The cell-centered discontinuous Galerkin method for Lagrangian compressible Euler equations in two-dimensions

• The system is discretized by the DG method. The obtain Lagrangian scheme is simple in form.
• Our method avoids computing the Jacobian matrix associated to the Lagrange–Euler flow map.
• The scheme is conservative for the mass, momentum and total energy.
• The scheme obeys the geometrical conservation law.
• The scheme maintains high-order accuracy.

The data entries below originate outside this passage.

Lemma viewFilter_priority view pf sf :
  filter_priority (viewFilter (getFilters view pf sf)) = None.
Proof.
  unfold AppView.getFilters. cbn [viewFilter].
  destruct (toLowerCase <$> view) as [v|]; [|reflexivity].
  repeat destruct (decide _); reflexivity.
Qed.

(** Whether the view filter lets a status pass. *)
Lemma viewFilter_allows view pf sf st :
  (forall issue, status issue = st ->
     Filter_filter (viewFilter (getFilters view pf sf)) issue = true) <->
  match filter_status (viewFilter (getFilters view pf sf)) with
  | None => true
  | Some allowed => bool_decide (st ∈ allowed)
  end = true.
Proof.
  pose proof (viewFilter_priority view pf sf) as Hprio.
  unfold Filter_filter. rewrite Hprio.
  destruct (filter_status (viewFilter (getFilters view pf sf))) as [l|].
  - split.
    + intros H.
      specialize (H {| id := ""; title := ""; priority := NONE; status := st;
                       modified := 0; created := 0 |} eq_refl).
      cbn [status] in H. destruct (bool_decide (st ∈ l)); [reflexivity|].
      discriminate.
    + intros H issue ->. rewrite H. reflexivity.
  - split; reflexivity.
Qed.

(** The set that the loop over the names of [statusFilter] builds. *)
Lemma additionalFilter_status view pf sf :
  filter_status (additionalFilter (getFilters view pf sf)) =
  match sf with
  | Some statusFilter =>
      if decide (statusFilter = "") then None
      else
        Some (fold_left
                (fun status s =>
                   match statusEnumSchema s with
                   | Some data =>
                       if match filter_status
                                  (viewFilter (getFilters view pf sf)) with
                          | None => true
                          | Some allowed => bool_decide (data ∈ allowed)
                          end
                       then JsSet.add status data
                       else status
                   | None => status
                   end)
                (split "," statusFilter) [])
  | None => None
  end.
Proof. reflexivity. Qed.

(** The loop over the names of [statusFilter] adds what [usable] makes
    of a name. *)
Lemma status_step (allowed : option (list Status)) chosen name :
  match statusEnumSchema name with
  | Some data =>
      if match allowed with
         | None => true
         | Some allowed => bool_decide (data ∈ allowed)
         end
      then JsSet.add chosen data
      else chosen
  | None => chosen
  end =
  match
    match statusEnumSchema name with
    | Some data =>
        if match allowed with
           | None => true
           | Some allowed => bool_decide (data ∈ allowed)
           end
        then Some data
        else None
    | None => None
    end
  with
  | Some data => JsSet.add chosen data
  | None => chosen
  end.
Proof.
  destruct (statusEnumSchema name) as [data|]; [|reflexivity].
  destruct (match allowed with
            | Some l => bool_decide (data ∈ l)
            | None => true
            end); reflexivity.
Qed.

(** X25: the status filter of the query string stays inside the view.
    The view filter of [getFilters] never constrains the priority.  When
    [statusFilter] is not empty, the status set of the additional filter
    has no repeated member and holds exactly the statuses that the schema
    parsed from one of the comma-separated names and that the view filter
    lets pass, so that the combined filter is the additional filter
    alone; and the additional filter has no status set only when
    [statusFilter] is [null] or empty. *)
Theorem getFilters_status_within_view view priorityFilter statusFilter :
  let filters := getFilters view priorityFilter statusFilter in
  let names :=
    match statusFilter with
    | Some statusFilter => split "," statusFilter
    | None => []
    end in
  filter_priority (viewFilter filters) = None /\
  match filter_status (additionalFilter filters) with
  | Some chosen =>
      NoDup chosen /\
      (forall st,
         st ∈ chosen <->
         (exists name, name ∈ names /\ statusEnumSchema name = Some st) /\
         (forall issue, status issue = st ->
            Filter_filter (viewFilter filters) issue = true)) /\
      (forall issue,
         Filters_filter filters issue =
         Filter_filter (additionalFilter filters) issue)
  | None => statusFilter = None \/ statusFilter = Some ""
  end.
Proof.
  intros filters names. split; [apply viewFilter_priority|].
  pose proof (additionalFilter_status view priorityFilter statusFilter)
    as Hstatus.
  pose proof (viewFilter_allows view priorityFilter statusFilter) as Hallow.
  fold filters in Hstatus, Hallow.
  destruct statusFilter as [sf|]; [|rewrite Hstatus; auto].
  destruct (decide (sf = "")) as [->|Hne]; [rewrite Hstatus; auto|].
  rewrite Hstatus. subst names. cbv beta iota.
  set (allowed := filter_status (viewFilter filters)) in *.
  assert (Hchosen : forall st,
            st ∈ fold_left
                   (fun status s =>
                      match statusEnumSchema s with
                      | Some data =>
                          if match allowed with
                             | None => true
                             | Some allowed => bool_decide (data ∈ allowed)
                             end
                          then JsSet.add status data
                          else status
                      | None => status
                      end)
                   (split "," sf) [] <->
            (exists name, name ∈ split "," sf /\
                          statusEnumSchema name = Some st) /\
            (forall issue, status issue = st ->
               Filter_filter (viewFilter filters) issue = true)).
  { intros st. rewrite (loop_elem _ _ (status_step allowed)), Hallow.
    split.
    - intros [Hin|(name & Hin & Hf)]; [apply elem_of_nil in Hin as []|].
      destruct (statusEnumSchema name) as [data|] eqn:Hparse;
        [|discriminate].
      destruct (match allowed with
                | Some l => bool_decide (data ∈ l)
                | None => true
                end) eqn:Hok; [|discriminate].
      inversion Hf; subst data. split; [eauto | exact Hok].
    - intros [(name & Hin & Hparse) Hok]. right. exists name.
      split; [exact Hin|]. rewrite Hparse, Hok. reflexivity. }
  split; [|split; [exact Hchosen|]].
  - apply (loop_NoDup _ _ (status_step allowed)), NoDup_nil_2.
  - intros issue. unfold Filters_filter.
    destruct (Filter_filter (additionalFilter filters) issue) eqn:Hadd;
      [|apply andb_false_r].
    rewrite andb_true_r. unfold Filter_filter in Hadd.
    rewrite Hstatus in Hadd.
    destruct (bool_decide (status issue ∈ _)) eqn:Hin in Hadd;
      [|discriminate].
    apply bool_decide_eq_true in Hin.
    apply (proj2 (proj1 (Hchosen _) Hin)). reflexivity.
Qed.

(** X26: a status filter without a usable name hides every issue.  When
    [statusFilter] is not empty and each of its names either is no member
    of the schema or is a status that the view filter rejects, the
    additional filter gets the empty status set, not an absent one, and
    the combined filter rejects every issue. *)
Theorem getFilters_status_names_rejected view priorityFilter statusFilter :
  statusFilter <> "" ->
  (forall name st,
     name ∈ split "," statusFilter -> statusEnumSchema name = Some st ->
     forall issue, status issue = st ->
       Filter_filter
         (viewFilter (getFilters view priorityFilter (Some statusFilter)))
         issue = false) ->
  filter_status
    (additionalFilter (getFilters view priorityFilter (Some statusFilter)))
  = Some [] /\
  forall issue,
    Filters_filter (getFilters view priorityFilter (Some statusFilter)) issue
    = false.
Proof.
  intros Hne Hrej.
  pose proof (viewFilter_priority view priorityFilter (Some statusFilter))
    as Hprio.
  pose proof (additionalFilter_status view priorityFilter (Some statusFilter))
    as Hstatus.
  set (filters := getFilters view priorityFilter (Some statusFilter)) in *.
  cbv beta iota in Hstatus. rewrite decide_False in Hstatus by exact Hne.
  assert (Hempty : filter_status (additionalFilter filters) = Some []).
  { rewrite Hstatus. f_equal.
    apply (loop_nil _ _ (status_step (filter_status (viewFilter filters)))).
    intros name Hin.
    destruct (statusEnumSchema name) as [st|] eqn:Hparse; [|reflexivity].
    specialize (Hrej name st Hin Hparse
                  {| id := ""; title := ""; priority := NONE; status := st;
                     modified := 0; created := 0 |} eq_refl).
    unfold Filter_filter in Hrej. rewrite Hprio in Hrej. cbn [status] in Hrej.
    destruct (filter_status (viewFilter filters)) as [l|]; [|discriminate].
    destruct (bool_decide (st ∈ l)); [discriminate | reflexivity]. }
  split; [exact Hempty|]. intros issue. unfold Filters_filter.
  assert (Hadd : Filter_filter (additionalFilter filters) issue = false).
  { unfold Filter_filter. rewrite Hempty.
    rewrite bool_decide_eq_false_2 by apply not_elem_of_nil. reflexivity. }
  rewrite Hadd. apply andb_false_r.
Qed.

(** X27: the priority filter of the query string holds the priorities
    that were named, and is absent when none was.  When the additional
    filter has a priority set, the set is not empty, has no repeated
    member and holds exactly the priorities that the schema parsed from
    one of the comma-separated names of [priorityFilter].  It has none
    exactly when [priorityFilter] is [null], empty, or without a name
    that the schema parses, and then [getFilters] answers what it answers
    without the parameter: unknown names are ignored. *)
Theorem getFilters_priority_set view priorityFilter statusFilter :
  let filters := getFilters view priorityFilter statusFilter in
  let names :=
    match priorityFilter with
    | Some priorityFilter =>
        if decide (priorityFilter = "") then []
        else split "," priorityFilter
    | None => []
    end in
  match filter_priority (additionalFilter filters) with
  | Some chosen =>
      chosen <> [] /\ NoDup chosen /\
      forall p,
        p ∈ chosen <->
        exists name, name ∈ names /\ priorityEnumSchema name = Some p
  | None =>
      (forall name, name ∈ names -> priorityEnumSchema name = None) /\
      filters = getFilters view None statusFilter
  end.
Proof.
  intros filters names.
  assert (Hprio :
    filter_priority (additionalFilter filters) =
    match priorityFilter with
    | Some priorityFilter =>
        if decide (priorityFilter = "") then None
        else
          match fold_left
                  (fun priority p =>
                     match priorityEnumSchema p with
                     | Some data => JsSet.add priority data
                     | None => priority
                     end)
                  (split "," priorityFilter) [] with
          | [] => None
          | priority => Some priority
          end
    | None => None
    end) by reflexivity.
  assert (Habsent : filter_priority (additionalFilter filters) = None ->
                    filters = getFilters view None statusFilter).
  { subst filters. unfold AppView.getFilters.
    cbn [additionalFilter filter_priority]. intros ->. reflexivity. }
  destruct (filter_priority (additionalFilter filters)) as [chosen|] eqn:Hp.
  - destruct priorityFilter as [pf|]; [|discriminate].
    subst names. cbv beta iota.
    destruct (decide (pf = "")); [discriminate|].
    destruct (fold_left _ (split "," pf) []) as [|p0 l] eqn:Hloop;
      [discriminate|].
    inversion Hprio; subst chosen. split; [discriminate|].
    rewrite <- Hloop. split.
    + apply (loop_NoDup priorityEnumSchema _ (fun _ _ => eq_refl)),
        NoDup_nil_2.
    + intros p.
      rewrite (loop_elem priorityEnumSchema _ (fun _ _ => eq_refl)). split.
      * intros [Hin|H]; [apply elem_of_nil in Hin as [] | exact H].
      * auto.
  - split; [|apply Habsent; reflexivity].
    intros name Hin. subst names.
    destruct priorityFilter as [pf|]; [|apply elem_of_nil in Hin as []].
    destruct (decide (pf = "")); [apply elem_of_nil in Hin as []|].
    destruct (priorityEnumSchema name) as [p|] eqn:Hparse; [|reflexivity].
    exfalso.
    assert (Hp' : p ∈ fold_left
                        (fun priority p =>
                           match priorityEnumSchema p with
                           | Some data => JsSet.add priority data
                           | None => priority
                           end)
                        (split "," pf) []).
    { apply (loop_elem priorityEnumSchema _ (fun _ _ => eq_refl)).
      right. eauto. }
    destruct (fold_left _ (split "," pf) []) as [|p0 l];
      [apply elem_of_nil in Hp' as [] | discriminate].
Qed.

This paper presents a new cell-centered Lagrangian scheme for two-dimensional compressible flow. The new scheme uses a semi-Lagrangian form of the Euler equations. The system of equations is discretized by discontinuous Galerkin (DG) method using the Taylor basis. The vertex velocities and the numerical fluxes through the cell interfaces are computed consistently by a nodal solver. The mesh moves with the fluid flow. The time marching is implemented by a class of the Runge–Kutta (RK) methods. A WENO reconstruction is used as a limiter for the RKDG method. The scheme is conservative for the mass, momentum and total energy, and obeys the geometrical conservation law. The scheme maintains high-order accuracy and has free parameters. Results of some numerical tests are presented to demonstrate the accuracy and the robustness of the scheme.